Aim of the task
Range to output from the entries below: the line containing "(** ** A message and its answer *)" through the line containing "(** The future". Set it down exactly, ends included, nothing else.

Dataset entries

Lemma send_halves elapsed buf t s :
  send elapsed buf t s = io_bind (blob_request buf t) (λ _, blob_answer elapsed buf) s.
Proof.
  unfold send, blob_request. rewrite io_bind_assoc. apply io_bind_ext. intros ? ?. by rewrite io_bind_assoc.
Qed.

Lemma blob_request_ok buf t s :
  reliable s → (N.of_nat (length buf) < U64)%N →
  ∃ s', blob_request buf t s = Return (Ok (), s') ∧
    output s' = output s ++ frame t buf ∧ input s' = input s ∧ reliable s'.
Proof.
  intros Hrel Hlen. unfold blob_request, io_bind, io_op. rewrite N.mod_small by done.
  destruct (reliable_write_all (frame_header (N.of_nat (length buf)) t) s Hrel) as (s1 & E1 & Hrel1).
  rewrite E1. cbn [obind]. apply write_all_ok in E1 as [Ho1 Hi1].
  destruct (reliable_write_all buf s1 Hrel1) as (s2 & E2 & Hrel2).
  rewrite E2. cbn [obind]. apply write_all_ok in E2 as [Ho2 Hi2].
  destruct (reliable_flush s2 Hrel2) as (s3 & E3 & Hrel3). rewrite E3. apply flush_ok in E3 as [Ho3 Hi3].
  exists s3. split_and!; [done| |congruence|done]. unfold frame. by rewrite Ho3, Ho2, Ho1, app_assoc.
Qed.

(** The answer is taken for what it is. *)
Lemma blob_answer_ok elapsed buf s answer rest :
  reliable s → input s = answer ++ rest → length answer = 16 →
  ∃ s' r, blob_answer elapsed buf s = Return (r, s') ∧
    output s' = output s ∧ input s' = rest ∧ reliable s' ∧
    (answer = checksum buf → r = Ok elapsed) ∧
    (answer ≠ checksum buf → ∃ m, r = Err {| io_kind := InvalidData; io_message := m |}).
Proof.
  intros Hrel Hin H16. unfold blob_answer, io_bind, io_op.
  destruct (reliable_read_exact 16 s Hrel) as (bs & s4 & E4 & Hrel4).
  { rewrite Hin, length_app, H16. lia. }
  rewrite E4. cbn [obind]. apply read_exact_ok in E4 as (E & Hn & Ho4). rewrite Hin in E.
  apply app_same_length in E as [<- Hrest]; [|lia].
  destruct (checksum_decode buf) as [Hdec H16'].
  destruct (N.eqb_spec (from_be answer) (xxh3_128 buf)) as [Heq|Hne]; unfold io_ret, io_err;
    eexists s4, _; (split; [done|]); split_and!; try done.
  - intros Hna. destruct Hna. apply from_be_inj; congruence.
  - intros ->. by destruct Hne.
  - intros _. by eexists.
Qed.

(** [send] writes exactly the frame of its message and accepts exactly the
    right checksum: with the sixteen bytes of the answer on the stream, it
    returns the round-trip time if they are the checksum of the body, and an
    [InvalidData] error otherwise. *)
Theorem send_writes_frame elapsed buf t s answer rest :
  reliable s → input s = answer ++ rest → length answer = 16 → (N.of_nat (length buf) < U64)%N →
  ∃ s' r, send elapsed buf t s = Return (r, s') ∧
    output s' = output s ++ frame t buf ∧ input s' = rest ∧
    (answer = checksum buf → r = Ok elapsed) ∧
    (answer ≠ checksum buf → ∃ m, r = Err {| io_kind := InvalidData; io_message := m |}).
Proof.
  intros Hrel Hin H16 Hlen. rewrite send_halves. unfold io_bind.
  destruct (blob_request_ok buf t s Hrel Hlen) as (s1 & -> & Ho1 & Hi1 & Hrel1). cbn [obind].
  destruct (blob_answer_ok elapsed buf s1 answer rest Hrel1) as (s2 & r & -> & Ho2 & Hi2 & _ & H); [congruence|done|].
  exists s2, r. split; [done|]. split; [congruence|]. by split.
Qed.
End proofs.

(** ** A message and its answer *)
Section exchange.
Context {P : Platform} {St : Type} {stream : AsyncIO St} {rel : ReliableIO St} {net : Network St}.

(** The future of [send] on one side and the one of [recv] on the other. *)
Definition blob_exchange (fuel : nat) (elapsed : N) (buf : bytes) (message_type : byte) (sa sb : St)
    : outcome (Poll (result (St * N) IoError) * Poll (result (St * (bytes * byte)) IoError)) :=
  exchange (blob_request buf message_type) (recv fuel) (blob_answer elapsed buf) sa sb.

Lemma blob_exchange_ok fuel elapsed buf t sa sb :
  quiet sa → quiet sb → (N.of_nat (length buf) ≤ MAX_BODY)%N → length buf < fuel →
  ∃ sa' sb', blob_exchange fuel elapsed buf t sa sb =
      Return (Ready (Ok (sa', elapsed)), Ready (Ok (sb', (buf, t)))) ∧ quiet sa' ∧ quiet sb'.
Proof.
  intros Hqa Hqb Hmax Hfuel.
  apply (exchange_ok _ _ _ (frame t buf) (checksum buf)); [..|done|done]; intros s Hr Hi.
  - destruct (blob_request_ok buf t s Hr) as (s' & -> & Ho & Hi' & Hr').
    { unfold MAX_BODY in Hmax. rewrite U64_eq. lia. }
    exists s'. unfold quiet. by rewrite Hi'.
  - destruct (recv_ok fuel s t buf [] Hr) as (s' & -> & Hi' & Ho & Hr'); [by rewrite app_nil_r|done..|].
    by exists s'.
  - destruct (blob_answer_ok elapsed buf s (checksum buf) [] Hr) as (s' & r & -> & Ho & Hi' & Hr' & Hok & _);
      [by rewrite app_nil_r|apply checksum_decode|]. rewrite Hok by done.
    exists s'. by rewrite app_nil_r.
Qed.
End exchange.
Lemma progress_ongoing_send_wf' n now id s s' :
  (n < MAX_OPS)%N → wf n s → progress_ongoing_send now id s = Return s' → wf (n + 1) s'.
Proof.
  intros Hn [Hs Hr] Hp. destruct (ongoing_send s !! id) as [r|] eqn:Hrec.
  - destruct (sw_ongoing _ _ _ _ _ Hs _ _ Hrec) as (?&?&?&?&?).
    eapply progress_ongoing_send_wf; try done.
    + eapply send_wf_sub; [| |exact Hs]; auto with wf.
    + apply eq_None_not_Some. intros [v Hv]. destruct (sw_pending _ _ _ _ _ Hs _ _ Hv) as (_&_&_&?).
      congruence.
  - unfold progress_ongoing_send in Hp. rewrite Hrec in Hp. inv_return. by apply wf_skip.
Qed.

Lemma pending_send_accepted_wf n now id s r s' :
  (n < MAX_OPS)%N → wf n s → pending_send_accepted now id s = Return (r, s') → wf (n + 1) s'.
Proof.
  intros Hn [Hs Hr]. unfold pending_send_accepted.
  destruct (pending_send s !! id) as [v|] eqn:Hv; simpl.
  - intros H. inv_return. destruct (sw_pending _ _ _ _ _ Hs _ _ Hv) as (Hid&?&?&Hos).
    rewrite Hid in *.
    eapply progress_ongoing_send_wf; [done|..|done]; simpl; try done.
    { rewrite delete_insert_id by done. eapply send_wf_sub; [| |exact Hs]; auto with wf. }
    { by rewrite lookup_insert_eq. }
    all: rewrite ?lookup_delete_eq; simpl; first [done|lia].
  - destruct (ongoing_send s !! id); [done|]. intros H. inv_return. by apply wf_skip.
Qed.

Lemma progress_ongoing_recv_wf n fuel now id content s s' :
  wf n s → progress_ongoing_recv fuel now id content s = Return s' → wf n s'.
Proof.
  intros [Hs Hr]. unfold progress_ongoing_recv.
  destruct (ongoing_recv s !! id) as [r|] eqn:Hrec; [|intros; inv_return; by split].
  assert (Hdel : recv_wf n (recv_counter s) (pending_recv s) (delete id (ongoing_recv s))).
  { eapply recv_wf_sub; [| |exact Hr]; auto with wf. }
  destruct (Nat.eqb _ 0).
  - destruct (negb _); intros; inv_return; by split.
  - intros H. inv_return. match goal with r : result nat _ |- _ => destruct r end; inv_return.
    + split; simpl; [done|]. eapply recv_wf_update; done.
    + by split.
Qed.

Lemma on_new_pending_recv_wf n now from name id total s s' :
  (n < MAX_OPS)%N → wf n s → on_new_pending_recv now from name id total s = Return s' → wf (n + 1) s'.
Proof.
  intros Hn [Hs Hr]. unfold on_new_pending_recv, next_recv_id.
  rewrite u64_add_small.
  2: { pose proof (rw_counter _ _ _ _ Hr). rewrite MAX_OPS_eq in Hn. rewrite U64_eq. lia. }
  intros. inv_return. split; simpl; [eapply send_wf_mono; [|done]; lia|]. by apply recv_wf_insert.
Qed.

Finished exercise
(** ** A message and its answer *)
Section exchange.
Context {P : Platform} {St : Type} {stream : AsyncIO St} {rel : ReliableIO St} {net : Network St}.

(** The future of [send] on one side and the one of [recv] on the other. *)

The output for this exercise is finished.